6.5/10La Poupée qui dévora sa mère

/ Critique - écrit par nazonfly, le 31/10/2009
Notre verdict : 6.5/10 - Miam... miam... scronch (Fiche technique)

La poupée qui dévora sa mère est un classique de l'horreur qui semble pourtant dépassé. Il en reste d'étonnantes descriptions hallucinatoires.

La poupée qui dévora sa mère de Ramsey Campbell. Le titre de ce roman paru en 1976 ne peut que retenir l'attention du lecteur avide de fantastique et d'horreur. L'imagination féconde des amateurs commence déjà à voir des centaines de poupées mutantes en train de dévorer des êtres humains. Pourtant c'est une toute autre histoire qui va se développer au fil du roman, un histoire où finalement l'horreur ne tient que peu de place.

La nuit orangé et brumeuse de Liverpool. Clare ramène chez lui son frère Rob à bord de sa voiture aux freins défectueux répondant au doux nom de Ringo. Un homme s'engage sur la chaussée, Clare tente de freiner, l'accident est inévitable. Rob ne se relèvera pas. Mais plus étrange, son bras a disparu, emporté apparemment par l'étrange piéton. Rapidement Clare rencontre Edmund Hall, un romancier célèbre pour ses livres sur les tueurs en série : ensemble ils seront vite certains que le tueur n'est autre que Christopher Kelly, un enfant étrange qu'avait côtoyé Edmund dans sa jeunesse. Deux autres attaques sauvages vont permettre de compléter la fine équipe avec l'arrivée d'un propriétaire de cinéma, George Pugh dont la mère est morte des suites de sa rencontre avec Christopher Kelly, et le beau Chris Barrow dont le chat a lui aussi été la victime du tueur. Ensemble ils vont se mettre sur les traces de Christopher Kelly, une enquête qui va les changer et surtout qui va les plonger dans l'horreur la plus abjecte.

Chaque pas en direction du tueur est en effet un pas de plus dans un univers étrange, effrayant et surtout dégoûtant. Comme le dit Stephen King, si un auteur ne parvient pas à effrayer son lecteur, il lui reste toujours la solution de le dégoûter. Et dans la scène qui donne le titre au livre, Campbell parvient parfaitement à faire naître ce sentiment nauséeux dans l'esprit du lecteur. Mais c'est un effort constant dans le sens de l'horreur que produit Campbell. La ville de Liverpool semble surgie d'un gigantesque trip hallucinatoire. Extrait :

« Trois tours de vingt-deux étages de haut étaient accroupies en rond comme des sorcières, à l'autre extrémité de la pelouse, au delà des arbres. De la lumière blanche filtrait des fenêtres, diluant chaque bloc gris comme une brume ; les immenses formes menaçantes se dissolvaient luminescentes dans le ciel. »
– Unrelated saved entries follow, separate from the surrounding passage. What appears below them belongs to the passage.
(** * sqle: audit results, driver registry and the statement inspector

    A shallow embedding of two Go files of the repository:

    - package [driver] (the registry [drivers], [NewDriver], and the
      [AuditResult] accumulator with [Level], [Message] and [Add]);
    - package [inspector], file [advisor.go] ([Inspector.Advise] and the rule
      check functions [checkPrimaryKey], [checkNewObjectName], [checkIndex],
      [checkIfNotExist], [disableDropStmt]).

    Go strings are byte strings ([string]); [len] is [String.length].  Go maps
    keyed by strings are [gmap string _]; a missing key reads as [None], which
    is Go's [ok = false].  Methods on a pointer receiver are functions that
    take the receiver's state and return the new one. *)

From Stdlib Require Import ZArith List String Ascii Bool Lia.
From stdpp Require Import gmap strings.
Import ListNotations.

Open Scope string_scope.
Open Scope list_scope.

(** ** Strings: the few functions of [strings], [regexp] used by the code *)

Module GoStrings.

(** [strings.Join(elems, sep)]. *)
Definition Join (elems : list string) (sep : string) : string :=
  String.concat sep elems.

(** [strings.HasPrefix(s, p)]. *)
Definition HasPrefix (s p : string) : bool := String.prefix p s.

(** [strings.Contains(s, sub)]: [sub] starts at some position of [s]. *)
Fixpoint Contains (s sub : string) : bool :=
  String.prefix sub s ||
  match s with
  | EmptyString => false
  | String _ s' => Contains s' sub
  end.

(** Number of characters of a UTF-8 encoded string: the bytes that are not
    continuation bytes (10xxxxxx).  [len] counts bytes, so a name has at
    least as many bytes as characters. *)
Definition is_continuation (c : ascii) : bool :=
  (Z.land (Z.of_N (N_of_ascii c)) 192 =? 128)%Z.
La prose de Campbell dégage son potentiel le plus oppressif dans la description de la vie du tueur, ou plutôt dans dans la description de ses peurs que l'on suit en parallèle du récit général.

« Il regarda la terre sous ses yeux, et se mit à creuser. Il devait la trouver tout seul, dans la terre humide où grouillaient des vers. Il sentait que la maison obscure, silencieuse, attendait au-dessus de lui, dans son dos, et il creusa plus vite, pris de panique, recrachant des bouchées de terre. »

Ces deux citations montrent parfaitement le sentiment d'oppression distillé dans La poupée qui dévora sa mère, un sentiment qui atteint un climax dans une scène finale, moite et étouffante. Pourtant, malgré un titre des plus réussis et d'évidentes qualités, La poupée qui dévora sa mère peine à effrayer le lecteur, l'idée directrice du livre ne prêtant sans doute pas à la terreur. Cette dernière reste finalement assez discrète, malgré une ambiance vraiment réussie et un soupçon de Rosemary's baby. Au final, l'enquête et la recherche du tueur prennent malheureusement le pas sur la peur. Il n'en reste pas moins que La poupée qui dévora sa mère est un livre qu'il faut avoir lu, même si le lecteur n'a, à l'heure des Saw et autres Hostel, plus la virginité mentale nécessaire pour ressentir ce frisson froid qui fait naître la chair de poule.